Non-native Biocatalysis

Enzymes and proteins are increasingly used in organic transformations due to excellent chemo-, regio- and stereo- selectivity, environmental sustainability, milder reaction conditions, improved productivity, simplified work-streams and greater economical saving potential. Use of engineered and artificial biocatalysis is an effective way to tap chemical transformations that lie beyond the realm of natural enzymes. Fasan group at the University of Rochester discovered that engineered variants of myoglobin (Mb), would support the cyclopropanation of variety of aryl-substituted olefins with excellent trans diastereoselectivity (97 to 99.9%) and enantioselectivity (96 to 99.9%, trans-1S,2S isomer) while undergoing high catalytic turnovers (up to 46,800 TON).
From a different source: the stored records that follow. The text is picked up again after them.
(* ===== verification/Ledger.v ===== *)
(** * The replay ledger (enclave/src/intent_ledger.rs)

    A bounded FIFO set of intent digests.  It is refined to its contract: a
    sliding window over the digests accepted so far. *)

From S2P Require Import Prelude RustStr.

Open Scope string_scope.
Open Scope list_scope.
Open Scope Z_scope.

Definition MAX_TRACKED_NONCES : Z := 100000.

Record LedgerState := {
  seen : gset string;
  order : list string        (* front = oldest *)
}.

Definition ledger_new : LedgerState := {| seen := ∅; order := [] |}.

Definition record_if_new (key : string) (state : LedgerState) : bool * LedgerState :=
  if decide (key ∈ seen state) then (false, state)
  else
    let state :=
      if MAX_TRACKED_NONCES <=? Z.of_nat (size (seen state)) then
        match order state with
        | oldest :: rest => {| seen := seen state ∖ {[oldest]}; order := rest |}
        | [] => state
        end
      else state in
    (true, {| seen := {[key]} ∪ seen state; order := order state ++ [key] |}).

(** ** The contract: a window over the accepted digests, newest first *)

Definition window : nat := Z.to_nat MAX_TRACKED_NONCES.

Definition spec_record (key : string) (accepted : list string) : bool * list string :=
  if decide (key ∈ take window accepted) then (false, accepted) else (true, key :: accepted).

(** The ledger holds exactly the window. *)
Definition ledger_rep (accepted : list string) (st : LedgerState) : Prop :=
  order st = reverse (take window accepted) /\ seen st = list_to_set (take window accepted) /\
  NoDup (take window accepted).

Lemma ledger_new_rep : ledger_rep [] ledger_new.
Proof. unfold ledger_rep. rewrite take_nil. repeat split; try done. constructor. Qed.

Lemma window_pos : (0 < window)%nat.
Proof. unfold window, MAX_TRACKED_NONCES. lia. Qed.

Lemma size_window_list (l : list string) : NoDup l -> size (list_to_set l : gset string) = length l.
Proof. apply size_list_to_set. Qed.

(** The window after an acceptance: the key, then all but the oldest. *)
Lemma take_window_cons (key : string) accepted :
  take window (key :: accepted) = key :: take (window - 1) (take window accepted).
Proof.
  pose proof window_pos. destruct window as [|w]; [lia|]. cbn [take].
  rewrite take_take. do 2 f_equal. lia.
Qed.

(** Each call refines the contract. *)
Lemma record_if_new_refines key accepted st :
  ledger_rep accepted st ->
  let '(b, st') := record_if_new key st in
  let '(b', accepted') := spec_record key accepted in
  b = b' /\ ledger_rep accepted' st'.
Proof.
  intros (Ho & Hs & Hnd). unfold record_if_new, spec_record.
  set (w := take window accepted) in *.
  assert (key ∈ seen st <-> key ∈ w) as Hin by (rewrite Hs; apply elem_of_list_to_set).
  destruct (decide (key ∈ seen st)) as [Hk|Hk], (decide (key ∈ w)) as [Hk'|Hk']; try tauto.
  { split; [done|]. by split. }
  split; [done|]. unfold ledger_rep. rewrite take_window_cons. fold w.
  rewrite Hs, size_window_list by done. pose proof window_pos as Hpos.
  assert (length w <= window)%nat as Hlen by (unfold w; rewrite length_take; lia).
  destruct (MAX_TRACKED_NONCES <=? Z.of_nat (length w)) eqn:E.
  - assert (length w = window) as Hfull by (unfold window in *; lia).
    destruct (List.exists_last (l := w)) as (rest & oldest & Hw).
    { intros Hnil. rewrite Hnil in Hfull. simpl in Hfull. lia. }
    rewrite Ho, Hw, reverse_snoc. rewrite Hw in Hnd, Hfull, Hk'. rewrite length_app in Hfull. simpl in Hfull.
    apply NoDup_app in Hnd as (Hr & Hro & _).
    assert (take (window - 1) (rest ++ [oldest]) = rest) as ->.
    { rewrite take_app_le by lia. apply take_ge. lia. }
    cbn [seen order]. split; [by rewrite reverse_cons|split].
    + rewrite list_to_set_app_L. cbn [list_to_set]. set_solver.
    + constructor; set_solver.
  - assert (take (window - 1) w = w) as -> by (apply take_ge; unfold window in *; lia).
    rewrite Ho. split; [by rewrite reverse_cons|split].
    + cbn [seen list_to_set]. by rewrite Hs.
    + by constructor.
Qed.

(** ** Sequences of calls *)

Fixpoint record_all (keys : list string) (st : LedgerState) : list bool * LedgerState :=
  match keys with
  | [] => ([], st)
  | k :: keys' =>
      let '(b, st) := record_if_new k st in
      let '(bs, st) := record_all keys' st in (b :: bs, st)
  end.

Fixpoint spec_all (keys accepted : list string) : list bool * list string :=
  match keys with
  | [] => ([], accepted)
  | k :: keys' =>
      let '(b, accepted) := spec_record k accepted in
      let '(bs, accepted) := spec_all keys' accepted in (b :: bs, accepted)
  end.

Lemma record_all_refines keys accepted st :
  ledger_rep accepted st ->
  let '(bs, st') := record_all keys st in
  let '(bs', accepted') := spec_all keys accepted in
  bs = bs' /\ ledger_rep accepted' st'.
Proof.
  revert accepted st. induction keys as [|k keys IH]; intros accepted st Hr; cbn [record_all spec_all]; [done|].
  pose proof (record_if_new_refines k accepted st Hr) as H.
  destruct (record_if_new k st) as [b st1], (spec_record k accepted) as [b' accepted1]. destruct H as [-> H].
  specialize (IH _ _ H). destruct (record_all keys st1), (spec_all keys accepted1). naive_solver.
Qed.

Lemma spec_all_suffix keys accepted :
  exists new, snd (spec_all keys accepted) = new ++ accepted /\ (length new <= length keys)%nat.
Proof.
  revert accepted. induction keys as [|k keys IH]; intros accepted; cbn [spec_all]; [by exists []|].
  unfold spec_record. case_decide; specialize (IH (k :: accepted)) as IH1; specialize (IH accepted) as IH2.
  - destruct (spec_all keys accepted). destruct IH2 as (new & Hn & ?). exists new. simpl in *. split; [done|lia].
  - destruct (spec_all keys (k :: accepted)). destruct IH1 as (new & Hn & ?).
    exists (new ++ [k]). rewrite <- app_assoc, length_app. simpl in *. split; [done|lia].
Qed.

(** C26: the ledger implements its contract from boot on: over any sequence of
    calls it answers like a set of the last 100,000 accepted digests. *)
Theorem ledger_refines_window keys :
  fst (record_all keys ledger_new) = fst (spec_all keys []) /\
  ledger_rep (snd (spec_all keys [])) (snd (record_all keys ledger_new)).
Proof.
  pose proof (record_all_refines keys [] ledger_new ledger_new_rep) as H.
  by destruct (record_all keys ledger_new), (spec_all keys []).
Qed.

(** A digest that was accepted is refused on every later presentation
    with fewer than 100,000 calls in between, whatever those calls are. *)
Theorem no_replay_within_window past key between :
  Z.of_nat (length between) < MAX_TRACKED_NONCES ->
  let st0 := snd (record_all past ledger_new) in
  let '(accepted, st1) := record_if_new key st0 in
  let st2 := snd (record_all between st1) in
  accepted = true -> fst (record_if_new key st2) = false.
Proof.
  intros Hlen. cbv zeta. pose proof (record_all_refines past [] ledger_new ledger_new_rep) as H0.
  destruct (record_all past ledger_new) as [b0 st0], (spec_all past []) as [s0 acc0]. destruct H0 as [_ H0]. cbn [snd].
  pose proof (record_if_new_refines key acc0 st0 H0) as H1. unfold spec_record in H1.
  destruct (record_if_new key st0) as [b1 st1]. intros ->.
  destruct (decide (key ∈ take window acc0)); [by destruct H1|]. destruct H1 as [_ H1].
  set (acc1 := key :: acc0) in *. pose proof (record_all_refines between acc1 st1 H1) as H2.
  destruct (spec_all_suffix between acc1) as (new & Hn & Hl).
  destruct (record_all between st1) as [b2 st2], (spec_all between acc1) as [s2 acc2]. destruct H2 as [_ H2].
  cbn [snd] in *. pose proof (record_if_new_refines key acc2 st2 H2) as H3. subst acc2.
  unfold spec_record in H3. destruct (record_if_new key st2) as [b3 st3].
  destruct (decide (key ∈ take window (new ++ acc1))) as [|Hno]; [by destruct H3 as [-> _]|].
  destruct Hno. rewrite take_app, elem_of_app. right. subst acc1.
  destruct (window - length new)%nat eqn:E; [unfold window in *; lia|]. cbn [take]. by left.
Qed.

Lemma no_replay_within_window_witness :
  Z.of_nat (length ["b"; "c"]%string) < MAX_TRACKED_NONCES /\
  fst (record_if_new "a" (snd (record_all ["b"; "c"] (snd (record_if_new "a" ledger_new))))) = false.
Proof.
  split; [vm_compute; reflexivity|].
  exact (no_replay_within_window [] "a" ["b"; "c"]%string eq_refl eq_refl).
Defined.
(* ===== verification/Registry.v ===== *)
(** * Tenant registry (enclave/src/registry.rs)

    Opaque tokens resolve to a tenant identity through a registry installed by
    the control plane: a challenge issues a nonce, a refresh signed over
    (nonce, version, hash) replaces the registry.  [refresh] is split where the
    code releases its locks, so the step relation [reg_step] interleaves
    challenges and refreshes the way concurrent requests do. *)

From S2P Require Import Prelude RustStr Crates Proto Jcs.

Open Scope string_scope.
Open Scope list_scope.
Open Scope Z_scope.

(** ** Tenants *)

Inductive TenantMode := Active | CancelOnly | Halted.
#[global] Instance tenant_mode_eq_dec : EqDecision TenantMode.
Proof. solve_decision. Defined.

Definition mode_parse (s : string) : option TenantMode :=
  if decide (s = "active") then Some Active
  else if decide (s = "cancel_only") then Some CancelOnly
  else if decide (s = "halted") then Some Halted
  else None.

Definition mode_as_str (m : TenantMode) : string :=
  match m with Active => "active" | CancelOnly => "cancel_only" | Halted => "halted" end.

Record ResolvedIdentity := {
  id_customer_id : string;
  id_allowed_venues : list string;
  id_mode : TenantMode
}.

Record TenantEntry := {
  te_token_hmac : string;
  te_customer_id : string;
  te_allowed_venues : list string;
  te_mode : TenantMode
}.

Record RefreshEntry := {
  re_token : string;
  re_customer_id : string;
  re_allowed_venues : list string;
  re_mode : option string
}.

Definition venue_allowed (id : ResolvedIdentity) (venue : string) : bool :=
  existsb (fun v => bool_decide (v = venue)) (id_allowed_venues id).

Definition encryption_context (id : ResolvedIdentity) (venue : string) : gmap string string :=
  <["venue_id" := venue]> (<["customer_id" := id_customer_id id]> ∅).

Definition newline : string := String (ascii_of_nat 10) EmptyString.

Definition sealed_aad (id : ResolvedIdentity) (venue : string) (key_version : Z) : string :=
  "customer_id=" +:+ id_customer_id id +:+ newline +:+ "venue_id=" +:+ venue +:+ newline +:+
  "key_version=" +:+ u64_to_string key_version.

Definition for_data_signing : ResolvedIdentity :=
  {| id_customer_id := "attested-data"; id_allowed_venues := ["data-signing"]; id_mode := Active |}.

Definition for_provisioned_agent (customer_id venue : string) : ResolvedIdentity :=
  {| id_customer_id := customer_id; id_allowed_venues := [venue]; id_mode := Active |}.

(** [Vec<String>::sort]: bytewise. *)
Fixpoint byte_units (s : string) : list Z :=
  match s with EmptyString => [] | String c s' => byte_val c :: byte_units s' end.
Fixpoint insert_str (x : string) (l : list string) : list string :=
  match l with
  | [] => [x]
  | y :: l' => if units_le (byte_units x) (byte_units y) then x :: l else y :: insert_str x l'
  end.
Fixpoint sort_strings (l : list string) : list string :=
  match l with [] => [] | x :: l' => insert_str x (sort_strings l') end.

Definition entry_value (id : ResolvedIdentity) : json :=
  JObj [("customer_id", JStr (id_customer_id id));
        ("allowed_venues", JArr (JStr <$> sort_strings (id_allowed_venues id)));
        ("mode", JStr (mode_as_str (id_mode id)))].

Definition entry_hash `{Crates} (id : ResolvedIdentity) : option string :=
  match canonical_v1 (entry_value id) with
  | Ok canonical => Some (hex_encode (sha256 canonical))
  | Err _ => None
  end.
The ability to access both enantiomeric forms of a target cyclopropane pharmacophore is critical in the context of the synthesis of bioactive molecules. We have used a systemic active-site mutagenesis approach combined with structure-reactivity-relationship (SRR) guided design for developing trans-(1R,2R)-selective Mb catalysts for 1-carboxy-2-aryl-cyclopropane synthesis. SRR strategy yielded Mb(L29T,F43W,H64V,V68F) variant that catalyzes cyclopropanation between styrene and ethyl diazoacetate (EDA) with excellent diastereoselectivity (>99%, trans) and enantioselectivity (95%, trans-1R,2R). In order to expand the scope of Mb catalyzed organic transformations, we have investigated the effect of altering the nature of the metal center and proximal ligand on the carbene transfer activity of these metalloproteins. Using this strategy, Mb catalysts capable of promoting cyclopropanation and carbene Y-H insertion reactions (Y= N, S) under aerobic conditions were identified. Aerobic enzyme reactions would further simplify the biocatalytic process. Performing hemoprotein biocatalysis under aerobic conditions is a challenge due to its greater affinity towards molecular oxygen. Replacing the porphyrin ring of the metal cofactor with other naturally occurring or artificial porphyrinoids could improve the aerobic myoglobin biocatalyst activity. To this end, we have used chlorin e6 (ce6, has 20 π electron containing tetrapyrrole ring system and a chlorophyll analog) as a porphyrin replacement in Mb heme prosthetic group and prepared various Mb variants containing Fe ce6 prosthetic group either through recombinant expression or reconstitution.